(** What [serve] answers, case by case. *)
Lemma serve_outcome_cases (r : request) (students : store) :
  (fst (serve r students) = Raise RequestValidationError /\
   snd (serve r students) = students /\
   exists body,
     StudentIn_new body = None /\
     ((exists u, r = POST_students u body) \/
      (exists i, r = PUT_students i body)))
  \/
  (exists msg,
     fst (serve r students) = Return (mkStatusResponse false msg None) /\
     snd (serve r students) = students)
  \/
  (exists msg s,
     fst (serve r students) = Return (mkStatusResponse true msg (Some s))).
Proof.
  destruct r as [uuid4 body|student_id body|student_id]; simpl.
  - destruct (StudentIn_new body) as [student|] eqn:Hv.
    + destruct (existsb (fun s => same_name_class s student)
                  (Dict.values students)) eqn:E.
      * apply create_scan_spec in E.
        rewrite (create_student_duplicate _ uuid4 _ E).
        right; left. now eexists.
      * assert (Hfresh : ~ pair_present students student).
        { intros H. apply create_scan_spec in H. congruence. }
        rewrite (create_student_fresh _ uuid4 _ _ Hv Hfresh).
        right; right. now do 2 eexists.
    + left. repeat split. exists body. split; [exact Hv|]. left. now exists uuid4.
  - destruct (StudentIn_new body) as [updated|] eqn:Hv.
    + destruct (Dict.get students student_id) as [old|] eqn:Hold.
      * destruct (existsb (fun e : string * StudentOut =>
                    let (sid, s) := e in
                    negb (String.eqb sid student_id)
                    && same_name_class s updated) (Dict.items students)) eqn:E.
        -- apply update_scan_spec in E.
           rewrite (update_student_collision _ _ _ _ Hold E).
           right; left. now eexists.
        -- assert (Hfresh :
                     ~ pair_present_elsewhere students student_id updated).
           { intros H. apply update_scan_spec in H. congruence. }
           rewrite (update_student_replace _ _ _ _ _ Hv Hold Hfresh).
           right; right. now do 2 eexists.
      * rewrite (update_student_absent _ _ _ Hold).
        right; left. now eexists.
    + left. repeat split. exists body. split; [exact Hv|].
      right. now exists student_id.
  - destruct (Dict.get students student_id) as [removed|] eqn:Hold.
    + rewrite (delete_student_present _ _ _ Hold).
      right; right. now do 2 eexists.
    + rewrite (delete_student_absent _ _ Hold).
      right; left. now eexists.
Qed.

■ **GOAL OF THE EXERCISE**:
Report each line above that includes the string "Return".

■ **RESPONSE TO THIS EXERCISE**:
     fst (serve r students) = Return (mkStatusResponse false msg None) /\
     fst (serve r students) = Return (mkStatusResponse true msg (Some s))).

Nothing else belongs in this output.